"Selâm Fetih burcunda dirilen yiğitlere,
Ölüm yine vîrândır ve ândır şimdi ölüm.
Selâm, kıyam vaktinde vurulan yiğitlere,
Şehâdet ufkunda kan revândır şimdi ölüm.
Selâm, eğilmeyip de kırılan yiğitlere.."
(Nurullah Genç)
15 Temmuz 2016.. Sala seslerinin dün gibi kulağımızda çınladığı o gece tankın, uçağın, helikopterin, tüfeğin karşısına sadece inancı ve imanlı yüreği ile dikilen, bugünkü özgürlüğümüzün bedelini canlarıyla ödeyen 251 şehidimizi ve yüzlerce gazimizin yazdığı destanın ismidir "15 Temmuz".
Şehitler Köprüsünde: "Canıma güveniyorum, ben geçer giderim diyen varsa buyursun..." diyen polise vatandaşın: "Ben geçerim ağabey. Arkadaşlar haydi. İnsan bir kere ölür, adam gibi ölür. Öleceksek adam gibi ölelim" diyen ve peşi sıra köprüye giden yiğitlerin destanı.
O gecenin en kanlı noktalarından biri olan Saraçhane'deki, İstanbul Büyükşehir Belediyesi'nin önünde FETÖ'cülere karşı direnen, vatanımız uğruna canını vermeye hazırlanırken havuzdan abdest alıp şehadet için hazırlanan milletin destanı.
Aynı noktada canlı yayın yapan bir muhabirin 'halk korku içerisinde' demesi üzerine: "Halkın korkusu yok, yalan söyleme, halkın korkusu yok! Asker halka silah sıkıyor!" diyen halkın destanı..
"Sen namusumun bekçisi, ezanımın bekçisi, bayrağımın bekçisi sensin Mehmet'im. Kışlana dön." diye anons yapan Fatih Şehzade Camisinin müezzininin destanı.
Halkını meydanlara davet eden ve canını ortaya koyarak milletinin yanında duran Başkan Erdoğan'ın; 16 yaşındaki oğlu ile şehit düşen Erol Olçok'un; henüz 3 yıllık polis olan Şehit ikizler Ahmet ve Mehmet Oruç'un; ben şu an evlatsız yaşıyorum ama vatansız yaşayamam diyen şehit anne ve babalarının; tankların üstüne çıkıp altına yatan milletin; tekerlekli sandalyesiyle, kol değneğiyle meydanlara inen dede ve ninelerin; Aksakallı’nın emriyle, sonunda şehadet olduğunu bile bile gözünü kırpmadan darbeci Semih Terziyi vuran, darbe girişiminin seyrini değiştiren Ömer Halis Demir'in ve yüzlerce Ömer'in destanıdır 15 Temmuz.

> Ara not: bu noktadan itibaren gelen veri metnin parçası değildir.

Lemma source_excluded_iff cur failed c s t owns : members_valid (ts_members cur) -> are_committed cur failed ->
  ring_owner owns (ts_members cur) t = Some s -> oc_source c = Some s ->
  source_excluded (addresses_of failed) c = true <-> s ∈ failed.
Proof.
  intros Hv Hf (m & Hm & _ & <-)%ring_owner_elem Hc. unfold source_excluded. rewrite Hc, bool_decide_eq_true.
  pose proof (outside_identity cur failed m Hv Hf Hm) as Ho. unfold outside in Ho.
  rewrite bool_decide_eq_true in Ho. destruct (decide (m_identity m ∈ failed)), (decide (m_address m ∈ addresses_of failed)); naive_solver.
Qed.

Biri üç yıllık polis, diğeri daha üç aylık asker. Askerleri dövmeyin onların suçu yok diyen bayana "- Ablacığım sarılıyorum. Döver miyim hiç? O benim kardeşim... Kardeşim o benim!" diyen polisimizin destanı.
Kardeşi kardeşe kırdırmak isteyen, polisimizle askerimizi karşı karşıya getirmeye çalışan hainlere karşı bizi ayakta tutan yürek işte bu!
Ne güzel yazmıştı o gün hicret takviminin yaprakları:
"Gevşemeyin, hüzünlenmeyin. Eğer inanmışsanız, üstün gelecek olan sizsiniz." (Ali İmran, 39)
Gevşemedik ve hüzünlenmedik elhamdülillah. İnandık.
Rabbim ülkemizi fitne ve fesattan, namusumuza kast eden düşmanlardan muhafaza eylesin. Bu milletin ve ümmetin birlik beraberliğini daim kılsın. Karanlık geceyi aydınlığa çeviren tüm şehitlerimize Rabb'imiz rahmet eylesin.